Personal information
- Born: October 12, 1945 Dover, Delaware, United States
- Died: July 26, 2018 (aged 72) Encinitas, California, United States
- Occupations: Executive, Construction Industry
- Spouses: Annette Wiley Mary A. Walsh
- Children: 3

Sport
- Sport: Water Polo
- Position: Attacking Driver (likely)
- College team: University of California Los Angeles
- Club: Phillips 66
- Coached by: Bob Horn (UCLA)

Medal record
Men's water polo
Representing the United States
Olympic Games
| Bronze medal – third place | 1972 Munich | Team competition |

= Stanley Cole (water polo) =

American water polo player (1945–2018)

Stanley Clark Cole (October 12, 1945 - July 26, 2018) was a water polo player from the United States, who competed for the University of California Los Angeles and participated in three consecutive Summer Olympics for his native country, starting in 1964. He won the bronze medal with the Men's National Team at the 1972 Summer Olympics in Munich, West Germany. In 1984, he was inducted into the USA Water Polo Hall of Fame. After college, and Naval service, he served as an Executive in the construction industry.

== Early life ==
Stanley Cole was born October 12, 1945 in Dover, Delaware, to Eugene and Irma Cole. His father was with the U.S. Army Air Corps, and his family moved with greater frequency than most. After an earlier move, the family settled in Whittier, California around 1948. Starting to swim competitively by the age of eight, Cole was teaching swimming and competing in water polo in Whittier by the age of twelve. Cole attended Whittier High School from around 1959-1963, where in his Freshman year, his "C" team went undefeated, winning the California Interscholastic Federation (CIF) championship. Helping to refocus high school sports priorities, in his Senior year at Whittier he was named the Athlete of the Year, the first time the award had been given to an athlete outside of football.
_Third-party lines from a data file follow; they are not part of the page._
(* ===== verification/Word.v ===== *)
(** * OpenCL unsigned integers at width [w]

    The Philox cores of kernels.rs compute on [uint] (w = 32) and
    [ulong] (w = 64) values.  A value is a Z in [0, 2^w).  Every operation
    the kernel text uses is written out at its width: [+] and [*] wrap
    modulo [2^w]; [mul_hi(a,b)] is the high half of the full product; [^]
    is [Z.lxor]; a conversion to a narrower type keeps the low bits.

    Besides the range lemmas, this file proves that multiplying by an odd
    constant is invertible modulo [2^w].  The inverse constant is
    computed by Newton iteration.  This is what makes each Philox round a
    bijection. *)

From Stdlib Require Import ZArith Lia.
From S2P Require Import Prelude.

Local Open Scope Z_scope.
Local Open Scope word_scope.

(** ** Operations *)

Section Width.
Context (w : Z).

(** Truncation to [w] bits: the C conversion to an unsigned type. *)
Definition wrap (z : Z) : Z := z mod 2 ^ w.

(** [a + b] and [a * b] on unsigned [w]-bit operands. *)
Definition add (a b : Z) : Z := wrap (a + b).
Definition mul (a b : Z) : Z := wrap (a * b).

(** OpenCL [mul_hi(a, b)]: the high [w] bits of the [2w]-bit product. *)
Definition mul_hi (a b : Z) : Z := Z.shiftr (a * b) w.

(** The range of an unsigned [w]-bit value. *)
Definition word (z : Z) : Prop := 0 <= z < 2 ^ w.
End Width.

(** Inverse of an odd [m] modulo [2^w] by Newton's iteration
    [y := y * (2 - m * y)], which doubles the number of correct low bits
    at each step; [m * m = 1 mod 8] for odd [m], so six steps reach
    [3 * 2^6 = 192 >= 64] bits. *)
Fixpoint newton_inv (w : Z) (n : nat) (m y : Z) : Z :=
  match n with
  | O => y
  | S n => newton_inv w n m (wrap w (y * (2 - m * y)))
  end.

Definition mul_inv (w m : Z) : Z := newton_inv w 6 m m.

(** ** Range lemmas *)

Section Range.
Context (w : Z) (Hw : 0 < w).

Lemma pow2_pos : 0 < 2 ^ w.
Proof. apply Z.pow_pos_nonneg; lia. Qed.

Lemma word_wrap z : word w (wrap w z).
Proof. unfold word, wrap. apply Z.mod_pos_bound, pow2_pos. Qed.

Lemma word_add a b : word w (add w a b).
Proof. apply word_wrap. Qed.

Lemma word_mul a b : word w (mul w a b).
Proof. apply word_wrap. Qed.

Lemma mul_hi_spec a b : mul_hi w a b = (a * b) / 2 ^ w.
Proof. unfold mul_hi. apply Z.shiftr_div_pow2. lia. Qed.

Lemma word_mul_hi a b : word w a -> word w b -> word w (mul_hi w a b).
Proof.
  unfold word. intros Ha Hb. rewrite mul_hi_spec. pose proof pow2_pos.
  split.
  - apply Z.div_pos; nia.
  - apply Z.div_lt_upper_bound; nia.
Qed.

Lemma word_lxor a b : word w a -> word w b -> word w (a ⊕ b).
Proof.
  unfold word. intros Ha Hb. split.
  - apply Z.lxor_nonneg. lia.
  - destruct (Z.eq_dec (a ⊕ b) 0) as [E|E]; [rewrite E; apply pow2_pos|].
    apply Z.log2_lt_pow2; [pose proof (proj2 (Z.lxor_nonneg a b)); lia|].
    eapply Z.le_lt_trans; [apply Z.log2_lxor; lia|].
    apply Z.max_lub_lt;
      match goal with
      | |- Z.log2 ?c < w =>
          destruct (Z.eq_dec c 0) as [->|]; [simpl; lia|apply Z.log2_lt_pow2; lia]
      end.
Qed.

Lemma lxor_cancel_l x a : x ⊕ (x ⊕ a) = a.
Proof. rewrite <- Z.lxor_assoc, Z.lxor_nilpotent, Z.lxor_0_l. reflexivity. Qed.

(** Multiplying by [m] and then by an inverse of [m] is the identity on
    [w]-bit values. *)
Lemma mul_inv_cancel m m' s :
  (m' * m) mod 2 ^ w = 1 -> word w s -> mul w m' (mul w m s) = s.
Proof.
  intros Hinv Hs. unfold mul, wrap.
  rewrite Z.mul_mod_idemp_r by (pose proof pow2_pos; lia).
  rewrite Z.mul_assoc, <- Z.mul_mod_idemp_l by (pose proof pow2_pos; lia).
  rewrite Hinv, Z.mul_1_l. apply Z.mod_small. exact Hs.
Qed.
End Range.

(** Truncation commutes with [+] and [*]: a C expression on unsigned
    operands equals the exact expression truncated once.  (For [w < 0],
    [2^w = 0] and [wrap] is the identity, so no hypothesis on [w] is
    needed.) *)
Section Wrap.
Context (w : Z).

Lemma wrap_small z : word w z -> wrap w z = z.
Proof. apply Z.mod_small. Qed.

(** [case_pow2] separates [2^w = 0], where [wrap] is the identity. *)
Ltac case_pow2 :=
  unfold wrap; destruct (Z.eq_dec (2 ^ w) 0) as [E|E]; [rewrite E, !Z.mod_0_r; reflexivity|].

Lemma wrap_add_l a b : wrap w (wrap w a + b) = wrap w (a + b).
Proof. case_pow2. now apply Z.add_mod_idemp_l. Qed.

Lemma wrap_add_r a b : wrap w (a + wrap w b) = wrap w (a + b).
Proof. case_pow2. now apply Z.add_mod_idemp_r. Qed.

Lemma wrap_mul_l a b : wrap w (wrap w a * b) = wrap w (a * b).
Proof. case_pow2. now apply Z.mul_mod_idemp_l. Qed.

Lemma wrap_mul_r a b : wrap w (a * wrap w b) = wrap w (a * b).
Proof. case_pow2. now apply Z.mul_mod_idemp_r. Qed.
End Wrap.

Create HintDb word_range discriminated.
#[export] Hint Resolve word_wrap word_add word_mul word_mul_hi word_lxor : word_range.
#[export] Hint Extern 1 (0 < _) => lia : word_range.

Create Rewrite HintDb wrap_rw.
#[export] Hint Rewrite wrap_add_l wrap_add_r wrap_mul_l wrap_mul_r : wrap_rw.

(** [wrap_norm] pushes the truncations of a nested unsigned expression
    out to the root, innermost first. *)
Ltac wrap_norm := unfold add, mul; rewrite_strat (bottomup (hints wrap_rw)).

(** [word_range] proves that an expression built from the operations
    above is a [w]-bit value. *)
Ltac word_range := solve [ eauto with word_range ].

(** [split_words] splits a conjunction of range facts without unfolding
    [word]. *)
Ltac split_words := repeat match goal with |- _ /\ _ => split end.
==University of California Los Angeles==
Cole attended the University of California Los Angeles on a water polo and swimming scholarship, where he was voted an All-American three times, and was a key contributor to UCLA's 1965-7 undefeated water polo teams. Making an immediate impact, he helped lead the Bruin freshman in scoring in 1963 with 53 goals scored in 10 games, and later held a three-season goal scoring record of 165. In his collegiate career, he was trained and mentored by Water Polo Hall of Fame and UCLA's inaugural water polo coach, Bob Horn. As a multi-sport athlete, Cole was a member of UCLA's swim team for four years, where he was a 1965 PAC-10 champion in the 100-yard butterfly.

===Naval service===
While at UCLA, Cole completed coursework for the Reserved Officer's Training Corps ROTC. After graduation from UCLA, and attending the 1968 Olympics, Cole became an officer in the U.S. Navy, where he would complete tours of Viet Nam, the Philippines, Hong Kong, and Japan. After transferring from the USS Terrell County, a tank-landing ship, he served on the USS Iwo Jima (LPH-2) which stopped at Okinowa, Singapore and Hawaii. During his service on April 17, 1970, the Iwo Jima recovered the well-known astronauts and the capsule from the ill-fated Apollo 13 which re-entered earth's atmosphere and splashed-down safely despite suffering from a badly damaged service module. He left the Navy as a Lieutenant to concentrate on training for the 1972 Munich Olypmics.

==Olympics==
Cole was on the U.S. Olympic Men's water polo team at the 1964 Tokyo Olympics, the 1968 Mexico City Olympics, and the 1972 Munich Olympics. At the 1972 Munich Olympics, he scored six goals in Olympic play, helping lead the U.S. team to a bronze medal.

Cole married Mary A. Walsh, a Dentist, around 1982.

After his athletic and Naval careers, Cole worked in the construction industry for over four decades. He was a project manager for Ernest W. Hahn, and was an executive in charge of construction for Newport Beach's Carver Development. He later started his own company, Cole Development that primarily built custom homes in San Diego County.

Cole died at his home in Encinata, California of cholangiocarcinoma, a cancer of the bile ducts, at the age of 72 on July 26, 2018. Memorial services were held at the Christ Presbyternian Church of La Costa, California in Carlsbad at mid-day on August 26. He was survived by his wife Mary Walsh, two daughters, a son and three grandchildren.

===Honors===
Recognized for his contributions to Collegiate, National, and International teams, in 1984 Cole became a member of the USA Water Polo Hall of Fame, a member of the International Water Polo Hall of Fame in 1986, and was the inaugural player accepted to the UCLA Hall of Fame in 1990. As an honor from his High School alma mater in 2015, he was voted a member of the Whittier High School Hall of Fame.